20 maio 2006

OS ESPÁRTACOS* DE SÃO PAULO

A conhecida revolta dos gladiadores e dos escravos dirigida por Espártaco (na pessoa do actor Kirk Douglas) foi apenas o terceiro episódio (e o mais sangrento) de um conjunto de insurreições de escravos conhecidas pelas Guerras Servis.

Embora a expressão tenha sido gozada e usada como trocadilho por René Goscinny no seu Astérix: O domínio dos deuses **, as histórias das três grandes revoltas de escravos do período da República Romana (135-132 AC, 104-103 AC e 73-71 AC) nada tiveram de cómico. Muito pelo contrário. Mas a severidade da repressão não impediu o reaparecimento do mesmo fenómeno na geração seguinte.

São objecto de especulação da historiografia moderna sobre quais seriam as razões fundiárias, económicas e sociológicas que estariam por detrás da erupção a intervalos quase regulares (uns 30 anos), em regiões próximas (Sicília e sul de Itália) de revoltas de características tão similares.

Embora as explicações apontadas sejam variadas, e as sociedades da Antiguidade, no geral, não sejam conhecidas pela sua solidariedade para os que ocupavam as bases da pirâmide social, as razões parecem ter desaparecido porque não há registo de mais revoltas com as mesmas características durante o período imperial que se seguiu.

Para voltar a assistir a organizações estruturadas e numericamente numerosas de marginais é preciso chegar ao século III, quando, para além das muito mais famosas invasões dos bárbaros, os registos começam a evidenciar um progressivo decréscimo do volume de comércio, atribuído pelos contemporâneos à insegurança das vias de comunicação.

Há até quem considere que comece aí o processo de feudalização, porque se criam condições para que só o vizinho latifundiário, mais rico, consiga assegurar ao agricultor isolado a segurança que o estado central já não consegue estabelecer.
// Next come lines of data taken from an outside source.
Lemma strict_interval_ok d name v : _unit_interval_decimal d name true = Ok v → (0 < dval v < 1)%Q.
Proof. unfold _unit_interval_decimal. intros. inv_ok. split_bool. split; by dec_to_Q. Qed.

Lemma positive_int_ok v z : _positive_int v = Ok z → 0 < z.
Proof. destruct v as [[[]| |]|]; cbn; try done. destruct (Z.leb_spec z0 0); [done|]. intros [= <-]. done. Qed.

#[local] Hint Resolve positive_decimal_ok non_negative_decimal_ok unit_interval_ok strict_interval_ok positive_int_ok : config.

Lemma parse_covariance_ok s c : parse_covariance s = Ok c → valid_covariance c.
Proof.
  unfold parse_covariance. intros. inv_ok. split_bool.
  split; cbn [cp_half_life_sessions cp_lambda_base cp_annualization_sessions cp_full_weight cp_diagonal_weight
    cp_initialization cp_variance_epsilon cp_psd_tolerance cp_decimal_precision]; eauto with config.
  by apply String.eqb_eq.
Qed.

Lemma parse_signal_ok s c : parse_signal s = Ok c → valid_signal c.
Proof.
  unfold parse_signal. intros. inv_ok. split_bool. subst.
  match goal with H : (_ <=? foldr _ _ _)%Z = false |- _ => apply Z.leb_gt in H; cbn in H end.
  split; cbn [sp_horizons_sessions sp_minimum_completed_sessions sp_relative_strength_horizon_sessions sp_z_score_clip
    sp_relative_strength_coefficient sp_market_gate_min sp_market_gate_max sp_confidence_min sp_confidence_max
    sp_numeric_rounding]; eauto with config; try (by dec_to_Q).
  by apply String.eqb_eq.
Qed.

Lemma parse_allocation_ok s a : parse_allocation s = Ok a → valid_allocation a.
Proof.
  unfold parse_allocation. intros. inv_ok.
  split; cbn [ap_b0_vol_target ap_q1_target_vol ap_max_gross_risky_weight ap_qqq_max_weight ap_soxx_max_weight
    ap_soxx_max_variance_contribution ap_allow_volatility_scale_up ap_risk_contribution_bisection_iterations
    ap_risk_contribution_tolerance ap_weight_sum_tolerance]; eauto with config.
Qed.

Lemma parse_turnover_ok s t : parse_turnover s = Ok t → valid_turnover t.
Proof.
  unfold parse_turnover. intros. inv_ok. dec_to_Q.
  split; cbn [tp_normal_daily_one_way_cap tp_no_trade_one_way_threshold tp_minimum_order_notional_usd
    tp_minimum_order_nav_fraction]; eauto with config.
  - split; [|done]. by eapply strict_interval_ok.
  - by eapply strict_interval_ok.
Qed.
Esta pequena dissertação sobre o sucesso ou o fracasso do estado central da Antiguidade clássica e a sua capacidade de poder derrotar outros poderes que surjam dentro das suas fronteiras para o desafiar, surgiu-me a propósito do expressivo significado dos acontecimentos recentes em São Paulo.

É evidente que, os estados modernos, o estado brasileiro em concreto, dispõem das condições materiais para reagir a situações de desafio como as que foram colocadas pela liderança dos reclusos e vencê-las. O problema põe-se na pergunta seguinte, quando se quer saber se dispõem das condições políticas para o fazer.

Por um lado, não deixa de ser paradoxal que o fenómeno apareça agora, anos depois do fracasso de uma teoria política que postulava que as lutas se travavam ao longo das fracturas horizontais que criam nas pirâmides sociais das próprias sociedades. Parece ser isso mesmo o que está a acontecer agora no Brasil, só que, aparentemente, os revoltosos dispensam-se de grandes elaborações teóricas para justificar a sua conduta.

Nesse particular aspecto, fazem lembrar a simplicidade do fascismo de Mussolini que, à falta de um elaborado programa político, queria “governar a Itália”, o que, de facto, veio a acontecer. Só que em vez dos bairros das classes médias, os seus santuários ficam hoje nas favelas.

Só que, do outro lado e precisamente naquela região do Mundo, as chefias militares costumam indignar-se com muita frequência sempre que há “sinais de desrespeito” pela ordem estabelecida. E os tais bairros das classes médias gostam de segurança e o verde – ou o camuflado – são cores muito reconfortantes nesse aspecto.

No meio, anda um regime que, não jurando pela sua democraticidade, costuma escolher alguns dos seus representantes mais significativos recorrendo a actos populares de colocação de votos em urnas eleitorais. Mas parece que continua a haver algo de substantivo que precisa de mudar dentro da sociedade brasileira.

* O recurso à figura de Espártaco não se destina a demonstrar simpatia pelos revoltosos paulistas. Espártaco é uma personagem histórica, tornada simpática por Hollywood.

** - Toquem a Alerta! Isto é uma Guerra Servil! – diz o Centurião
- Pois sim, mas eles não são nada servis! – responde o legionário. (p.21)

2 comentários:

  1. Parece-me que há muito mais de "Máfia" que de "Espartaco" nesta demonstração de força.
    Porém, como era de esperar, embora exista uma influência enorme dos italianos em S. Paulo, a "Camorra" escolhe melhor os alvos a atingir, o que não sucedeu neste caso, com a improvisação a ter um papel preponderante!
    (Não sei onde vieram buscar o exemplo!).
    A tentativa de criar um caos não resultou, plenamente, apenas devido a esse "pormenor".
    Por alguma razão, táctica e técnica têm grafia semelhante mas, uma sem a outra, produzem resultados desastrosos, como ficou provado.